Project description:The aim of this study was to examine shifts in the composition of the bacterial population in the intestinal tracts (ITs) of weaning piglets by antibiotic treatment using high-throughput sequencing.Sixty 28-d-old weaning piglets were randomly divided into two treatment groups. The Control group was treated with a basal diet without antibiotics. The Antibiotic group's basal diet contained colistin sulfate at a concentration of 20 g per ton and bacitracin zinc at a concentration of 40 g per ton. All of the pigs were fed for 28 days.
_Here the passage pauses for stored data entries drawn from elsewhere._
Definition start_listening_thread (st : state) : state :=
  if negb (is_listening st) then
    State true (Some (length (threads st))) (threads st ++ [Calibrating])
          (emitted st ++ [UpdateStatus "Started listening..."])
  else
    State (is_listening st) (listening_thread st) (threads st)
          (emitted st ++ [UpdateStatus "Already listening..."]).

Definition stop_listening (st : state) : state :=
  State false (listening_thread st) (threads st)
        (emitted st ++ [UpdateStatus "Stopping..."]).

Fixpoint set_nth {A} (n : nat) (x : A) (l : list A) : list A :=
  match l, n with
  | y :: l', 0 => x :: l'
  | y :: l', S n' => y :: set_nth n' x l'
  | [], _ => []
  end.

(** Thread [tid] takes its next step. *)
Definition run_thread (tid : nat) (cfg : config) (o : outcome) (st : state)
  : state :=
  match nth_error (threads st) tid with
  | Some p =>
      let (p', evs) := listen_and_type (is_listening st) p cfg o in
      State (is_listening st) (listening_thread st)
            (set_nth tid p' (threads st)) (emitted st ++ evs)
  | None => st
  end.

(** The two buttons and the scheduler. *)
Inductive action :=
| Start
| Stop
| Run (tid : nat) (cfg : config) (o : outcome).

Definition step (st : state) (a : action) : state :=
  match a with
  | Start => start_listening_thread st
  | Stop => stop_listening st
  | Run tid cfg o => run_thread tid cfg o st
  end.

Definition run (st : state) (acts : list action) : state :=
  fold_left step acts st.

Definition running (p : pc) : bool :=
  match p with
  | Exited => false
  | _ => true
  end.

(** The number of threads that have not returned from [listen_and_type]. *)
Definition active_loops (st : state) : nat :=
  length (filter running (threads st)).

(** A whole life of one thread: the flag value read at each step and what
    the outside world does. *)
Fixpoint thread_run (p : pc) (sched : list (bool * config * outcome))
  : pc * list event :=
  match sched with
  | (flag, cfg, o) :: sched' =>
      let (p', evs) := listen_and_type flag p cfg o in
      let (p'', evs') := thread_run p' sched' in
      (p'', evs ++ evs')
  | [] => (p, [])
  end.

Definition is_stopped (e : event) : bool :=
  match e with
  | UpdateStatus msg => String.eqb msg "Stopped listening."
  | _ => false
  end.


(* ------------------------------------------------------------------ *)
(** ** The transcript box and reading it aloud *)

Definition newline : ascii := "010"%char.

(** The callback of [append_output_line] on the content of the output
    box: [output_box.insert(tk.END, line + '\n')]. *)
Definition insert_line (box line : text) : text := box ++ line ++ [newline].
Then, three pigs were killed, and the luminal contents of the jejunum, ileum, cecum, and colon were collected for DNA extraction and high-throughput sequencing.The results showed that the average daily weight gain of the antibiotic group was significantly greater (p<0.05), and the incidence of diarrhea lower (p>0.05), than the control group. A total of 812,607 valid reads were generated. Thirty-eight operational taxonomic units (OTUs) that were found in all of the samples were defined as core OTUs. Twenty-one phyla were identified, and approximately 90% of the classifiable sequences belonged to the phylum Firmicutes. Forty-two classes were identified. Of the 232 genera identified, nine genera were identified as the core gut microbiome because they existed in all of the tracts. The proportion of the nine core bacteria varied at the different tract sites. A heat map was used to understand how the numbers of the abundant genera shifted between the two treatment groups.At different tract sites the relative abundance of gut microbiota was different. Antibiotics could cause shifts in the microorganism composition and affect the composition of gut microbiota in the different tracts of weaning piglets.